ITEM 3. Quantitative and Qualitative Disclosures About Market Risk.
     The information included in this Item 3 is considered to constitute “forward-looking statements” for purposes of the statutory safe harbor provided in Section 27A of the Securities Act and Section 21E of the Exchange Act. See “Management’s Discussion and Analysis of Financial Condition and Results of Operations — Forward-Looking Statements” in Item 2 of Part I of this report.

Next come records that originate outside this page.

(* ===== verification/DirtyPages.v ===== *)
(** * Dirty pages between libfs and the daemon

    Reads and writes of an application, [libfs/src/filesystem/read_write.c],
    on the mapped file and the page state it shares with the daemon
    ([devfs/include/common/shm.h]): per page the bits dirty, locked, up to date
    and skip-read, and per group of 8192 pages (32 MB) whether the group is
    set up and whether it has dirty pages.  The daemon collects the dirty pages
    of a file as ranges, [secure_daemon/src/libfs/shm.c]. *)

From S2P Require Import Prelude Bio.

(** ** Shared state *)

Definition PAGE_SIZE : Z := 4096.
Definition BITS_IN_PAGE : Z := PAGE_SIZE * 8.
Definition NR_PAGES_IN_PEB : Z := BITS_IN_PAGE / 4.
Definition PEB_COVERAGE : Z := PAGE_SIZE * BITS_IN_PAGE / 4.

Definition SHM_USE_JOURNAL : Z := 2 ^ 12.
Definition SHM_RUNNING_TX : Z := 2 ^ 13.
Definition SHM_I_DELETED : Z := 2 ^ 14.
Definition SHM_DATA_DIRTY : Z := 2 ^ 15.
Definition SHM_RUNNING_TX_REQUESTED : Z := 2 ^ 16.

(** ** Dirty page counters *)

Definition DIRTY_PAGE_UPDATE_GLOBAL_THRESHOLD : Z := 1024.
Definition DIRTY_PAGE_THRESHOLD : Z := 4096.

(** [proc_dirty_counter] of the process and the count of
    [global_dirty_counter]. *)
Record dirty_page_counter := mk_counter { proc_count : Z; proc_prev : Z; global_count : Z }.

Definition increment_dirty_page_count (c : dirty_page_counter) (count : Z) : dirty_page_counter :=
  let cur := u64 (proc_count c + count) in
  let diff := if proc_prev c <=? cur then cur - proc_prev c else 0 in
  if DIRTY_PAGE_UPDATE_GLOBAL_THRESHOLD <=? diff
  then mk_counter cur cur (u64 (global_count c + diff / DIRTY_PAGE_UPDATE_GLOBAL_THRESHOLD * DIRTY_PAGE_UPDATE_GLOBAL_THRESHOLD))
  else mk_counter cur (proc_prev c) (global_count c).

Definition clear_process_dirty_counter (c : dirty_page_counter) : dirty_page_counter :=
  let to_subtract := proc_prev c / DIRTY_PAGE_UPDATE_GLOBAL_THRESHOLD * DIRTY_PAGE_UPDATE_GLOBAL_THRESHOLD in
  mk_counter 0 0 (if to_subtract <=? global_count c then global_count c - to_subtract else 0).

(** The daemon's check: whether to start the background journal. *)
Definition check_and_reset_global_dirty_threshold (c : dirty_page_counter) : dirty_page_counter * bool :=
  if DIRTY_PAGE_THRESHOLD <=? global_count c then (mk_counter (proc_count c) (proc_prev c) 0, true) else (c, false).

(** ** Page state *)

(** [struct shm_shared_state] with the bitmaps behind it, and the counters of
    the writing process. *)
Record shm := mk_shm {
  i_size : Z;
  i_state : Z;
  alloc_bit : Z -> bool;
  group_bit : Z -> bool;
  dirty : Z -> bool;
  locked : Z -> bool;
  uptodate : Z -> bool;
  skipread : Z -> bool;
  counters : dirty_page_counter
}.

     Our measure of market risk exposure represents an estimate of the change in fair value of our financial instruments. Market risk exposure is presented for each class of financial instrument held by us at March 31, 2010 and December 31, 2009, assuming immediate adverse market movements of the magnitude described below. We believe that the various rates of adverse market movements represent a measure of exposure to loss under hypothetically assumed adverse conditions. The estimated market risk exposure represents the hypothetical loss to future earnings and does not represent the maximum possible loss or any expected actual loss, even under adverse conditions, because actual adverse fluctuations would likely differ. In addition, since our investment portfolio is subject to change based on our portfolio management strategy as well as in response to changes in the market, these estimates are not necessarily indicative of the actual results that may occur.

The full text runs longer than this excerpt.